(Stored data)
--------
(** [n] reads of [size] bytes in a row: what they yield (nothing when
    one of them raises) and the resource they leave. *)
Fixpoint successive_reads (size : Z) (n : nat) (r : R)
  : option (list bytes) * R :=
  match n with
  | O => (Some [], r)
  | S n' =>
      match read_raw size r with
      | (inl _, r') => (None, r')
      | (inr x, r') =>
          let (xs, r'') := successive_reads size n' r' in
          (option_map (cons x) xs, r'')
      end
  end.

(** The attributes of [attrs] set one after the other on a resource. *)
Fixpoint configure (attrs : dict) (r : R) : (exn + unit) * R :=
  match attrs with
  | [] => (inr tt, r)
  | (k, v) :: attrs' =>
      match set_visa_attribute k v r with
      | (inl e, r') => (inl e, r')
      | (inr _, r') => configure attrs' r'
      end
  end.

End Sessions.

(** A constructor call that gave an object of class [v], built from the
    resource name and the options it was given. *)
Definition constructs {R} (v : Variant) (name : string)
    (args : list value) (kwargs : dict) (result : exn + Driver R) : Prop :=
  exists d, result = inr d /\ variant d = v /\ resource_name d = name /\
            driver_args d = args /\ driver_kwargs d = kwargs.

(** The calls made between two states of a driver. *)
Definition calls_since {R} (before after : Driver R) : list Call :=
  skipn (List.length (calls before)) (calls after).

(** The statement that [read_block] leaves the payload read, the last of
    its reads, outside the scope in which [w] is ignored, and the reads
    before it inside. *)
Definition payload_read_unsuppressed (w : Z) (cs : list Call) : Prop :=
  exists (front : list (Z * bool)) (last : Z * bool),
    reads_in_scope w false cs = front ++ [last] /\
    Forall (fun rd => snd rd = true) front /\ snd last = false.

(** The calls made between [s] and [s'] are reads. *)
Definition only_reads {R} (s s' : Driver R) : Prop :=
  exists sizes, calls s' = calls s ++ map ReadRaw sizes.
(** * compiledtrees: the predictor facade of [compiledtrees/compiled.py]

    A shallow embedding of [CompiledRegressionPredictor] (the class of
    [compiledtrees/compiled.py]) together with the collaborators it drives:
    the code generator and compilation pipeline of [compiledtrees.code_gen]
    and the native loader of [compiledtrees._compiled].

    Python objects live in an explicit world (files, instances, numpy arrays
    and a log of the calls made to the collaborators); Python exceptions are
    the [Raise] results of a state-and-exception monad. *)

From Stdlib Require Import ZArith PrimFloat Uint63.
From Stdlib Require SpecFloat FloatOps.
From stdpp Require Import gmap strings list fin_maps pretty.

#[local] Set Warnings "-register-all".

Local Open Scope nat_scope.

(** ** Numbers

    Thresholds, leaf values, weights and feature values are floating-point
    numbers in the program.  The development only needs the operations the
    program applies to them, so it is stated over any carrier that offers
    them; nothing is assumed about their algebra (no associativity, no
    neutral elements). *)

Class Arith (num : Type) := {
  num_le : num → num → bool;          (* [a <= b] *)
  num_add : num → num → num;          (* [a + b] *)
  num_mul : num → num → num;          (* [a * b] *)
  num_div : num → num → num;          (* [a / b], true division *)
  num_zero : num;                     (* [0.0] *)
  num_one : num;                      (* [1.0] *)
  num_of_int : Z → num;               (* [float(n)] *)
  num_float32 : num → num             (* [np.float32(a)], [a] in single precision *)
}.

(** The name of the entry point of every generated module,
    [cg.EVALUATE_FN_NAME].  The constant is defined in [code_gen], outside the
    file embedded here, so it is a parameter of the development. *)
Class EntryPoint := EVALUATE_FN_NAME : string.

Section Model.

Context {num : Type} `{Arith num} `{EntryPoint}.

(** ** Tree IR *)

(** Modelled from the spec: the node record of the Tree IR (the arrays of the
    fitted tree, indexed by node id, root at index 0); the extraction lives in
    [code_gen], which is not part of the embedded file. *)
Record Node := mkNode {
  feature : nat;
  threshold : num;
  left : nat;
  right : nat;
  value : num;
  is_leaf : bool
}.

Abbreviation Tree := (list Node).

(** The recursive walk of a tree on a feature vector [x], started at node [i]:
    left when [x[feature] <= threshold], right otherwise, until a leaf.
    [fuel] bounds the number of nodes visited; [None] is a walk that leaves
    the node array, reads outside [x], or exhausts the fuel. *)
Fixpoint walk (fuel : nat) (t : Tree) (x : list num) (i : nat) : option num :=
  match fuel with
  | O => None
  | S fuel' =>
      nd ← t !! i;
      if is_leaf nd then Some (value nd)
      else
        xv ← x !! feature nd;
        if num_le xv (threshold nd)
        then walk fuel' t x (left nd)
        else walk fuel' t x (right nd)
  end.
(** * Project-management backend: routes over a relational store

    A shallow embedding of the Express route handlers for projects,
    invoices and time entries, and of the role helpers they call.

    - A table with a primary key is a finite map from the key (a UUID
      string) to the row; a row's [id] is its key.
    - A route handler is a computation over the database that either goes
      on to its next statement, answers the request ([res.status(c).json(b)]
      followed by [return]), or throws (caught by the handler's [catch]
      block, which answers 500).
    - Monetary amounts ([NUMERIC] columns read back with [parseFloat]) are
      exact quantities counted in the smallest currency unit. Where the
      source adds or compares two of them as doubles, the model adds and
      compares the exact quantities; the two agree whenever the exact
      quantities differ, and the theorems below do not rest on the case
      where they are equal.
    - A date is an ISO-8601 calendar date [YYYY-MM-DD]; instants are
      milliseconds since the epoch.
    - A route is modelled from the point where [authenticateToken] has set
      [req.user] and the validators have filled [validationResult(req)]. *)

From stdpp Require Import base option numbers list sorting gmap strings fin_maps.
From Stdlib Require Import Ascii ZArith QArith Lia DecimalString DecimalPos DecimalZ.

Local Open Scope string_scope.
Local Open Scope Z_scope.

(** ** Dates *)

Record date := Date { d_year : Z; d_month : Z; d_day : Z }.

(** [new Date(a) < new Date(b)] on two calendar dates, and SQL's [a < b]
    on [DATE] columns. *)
Definition date_ltb (a b : date) : bool :=
  (d_year a <? d_year b)
  || ((d_year a =? d_year b)
      && ((d_month a <? d_month b)
          || ((d_month a =? d_month b) && (d_day a <? d_day b)))).

(** SQL's [EXTRACT(YEAR FROM d)] on a [DATE] column. *)
Definition extract_year (d : date) : Z := d_year d.

(** ** Schema *)

Definition uuid := string.

Inductive project_status := P_pending | P_ongoing | P_completed.
Inductive invoice_status := I_pending | I_paid | I_overdue | I_cancelled.

#[global] Instance project_status_eq_dec : EqDecision project_status.
Proof. solve_decision. Defined.
#[global] Instance invoice_status_eq_dec : EqDecision invoice_status.
Proof. solve_decision. Defined.
#[global] Instance date_eq_dec : EqDecision date.
Proof. solve_decision. Defined.

(** Modelled from the spec: the [users] table, whose definition is not
    among the route sources; the columns are those the queries name. *)
Record user_row := {
  u_email : string;
  u_username : string;
  u_name : string;
  u_roles : list string;
  u_approved : bool
}.

(** Modelled from the spec: the [projects] table (name, optional
    description, start date, optional end date, status, creator,
    timestamps), with the column names the queries use. *)
Record project_row := {
  p_name : string;
  p_description : option string;
  p_start_date : date;
  p_end_date : option date;
  p_status : project_status;
  p_created_by : uuid;
  p_created_at : Z;
  p_updated_at : Z
}.

(** Modelled from the spec: the [invoices] table (number, client, optional
    project, amount, description, invoice date, due date, status,
    paid amount, timestamps), with the column names the queries use. *)
Record invoice_row := {
  i_number : string;
  i_client_id : uuid;
  i_project_id : option uuid;
  i_amount : Z;
  i_description : option string;
  i_date : date;
  i_due_date : date;
  i_status : invoice_status;
  i_paid_amount : Z;
  i_created_at : Z;
  i_updated_at : Z
}.

(** Modelled from the spec: the [time_entries] table (user, clock-in,
    optional clock-out, calendar date, timestamps), with the column names
    the queries use. *)
Record time_entry_row := {
  t_user_id : uuid;
  t_clock_in : Z;
  t_clock_out : option Z;
  t_date : date;
  t_created_at : Z;
  t_updated_at : Z
}.

Record db := {
  users : gmap uuid user_row;
  projects : gmap uuid project_row;
  invoices : gmap uuid invoice_row;
  time_entries : gmap uuid time_entry_row
}.

Definition set_projects (t : gmap uuid project_row) (s : db) : db :=
  {| users := users s; projects := t;
     invoices := invoices s; time_entries := time_entries s |}.
Definition set_invoices (t : gmap uuid invoice_row) (s : db) : db :=
  {| users := users s; projects := projects s;
     invoices := t; time_entries := time_entries s |}.
Definition set_time_entries (t : gmap uuid time_entry_row) (s : db) : db :=
  {| users := users s; projects := projects s;
     invoices := invoices s; time_entries := t |}.

(** What a handler reads from outside the request: the clock ([new Date()],
    [NOW()]), the calendar date of that instant ([CURRENT_DATE],
    [now.toISOString().split('T')[0]]), the key the store gives to the
    next inserted row, and the time zone of the server process, as the
    minutes its local time is behind UTC at midnight UTC of a date
    ([new Date(d).getTimezoneOffset()]: positive west of Greenwich, at most
    a day). *)
Record env := {
  now : Z;
  current_date : date;
  fresh_id : uuid;
  timezone_offset : date → Z
}.

(** [new Date(d).getFullYear()] for a date-only string [YYYY-MM-DD]: the
    string is read as midnight UTC and the year is that of the server's
    local time, where it is still the day before when local time is
    behind UTC. *)
Definition getFullYear (e : env) (d : date) : Z :=
  if (0 <? timezone_offset e d) && (d_month d =? 1) && (d_day d =? 1)
  then d_year d - 1
  else d_year d.

(** [req.user], as set by [authenticateToken]. *)
Record principal := { pr_id : uuid; pr_roles : list string }.

(** ** Queries *)

Section Queries.
Context {A : Type}.

(** [SELECT * FROM t WHERE P]: the matching rows with their keys. *)
Definition select_where (P : uuid * A → bool) (t : gmap uuid A)
  : list (uuid * A) :=
  filter (λ kr, P kr = true) (map_to_list t).

(** [UPDATE t SET ... WHERE P]. *)
Definition update_where (P : uuid → A → bool) (f : A → A) (t : gmap uuid A)
  : gmap uuid A :=
  map_imap (λ k r, Some (if P k r then f r else r)) t.

(** [UPDATE t SET ... WHERE id = k]. *)
Definition update_by_id (k : uuid) (f : A → A) (t : gmap uuid A)
  : gmap uuid A :=
  alter f k t.

(** [ORDER BY created_at DESC]. *)
Definition newer_first (key : A → Z) : relation (uuid * A) :=
  λ a b, key (snd b) ≤ key (snd a).

#[global] Instance newer_first_dec key : RelDecision (newer_first key).
Proof. intros a b. unfold newer_first. apply _. Defined.

Definition order_by_desc (key : A → Z) (l : list (uuid * A))
  : list (uuid * A) :=
  merge_sort (newer_first key) l.

(** [LIMIT n OFFSET m], for [n] and [m] that are not negative. *)
Definition limit_offset {B : Type} (n m : Z) (l : list B) : list B :=
  take (Z.to_nat n) (drop (Z.to_nat m) l).
End Queries.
--------
Take the stretch of lines above from the one containing "exists sizes, calls" through the one containing "numbers in the" and repeat it exactly, adding no other line.

◆ Solution to this exercise:
  exists sizes, calls s' = calls s ++ map ReadRaw sizes.
(** * compiledtrees: the predictor facade of [compiledtrees/compiled.py]

    A shallow embedding of [CompiledRegressionPredictor] (the class of
    [compiledtrees/compiled.py]) together with the collaborators it drives:
    the code generator and compilation pipeline of [compiledtrees.code_gen]
    and the native loader of [compiledtrees._compiled].

    Python objects live in an explicit world (files, instances, numpy arrays
    and a log of the calls made to the collaborators); Python exceptions are
    the [Raise] results of a state-and-exception monad. *)

From Stdlib Require Import ZArith PrimFloat Uint63.
From Stdlib Require SpecFloat FloatOps.
From stdpp Require Import gmap strings list fin_maps pretty.

#[local] Set Warnings "-register-all".

Local Open Scope nat_scope.

(** ** Numbers

    Thresholds, leaf values, weights and feature values are floating-point
    numbers in the program.  The development only needs the operations the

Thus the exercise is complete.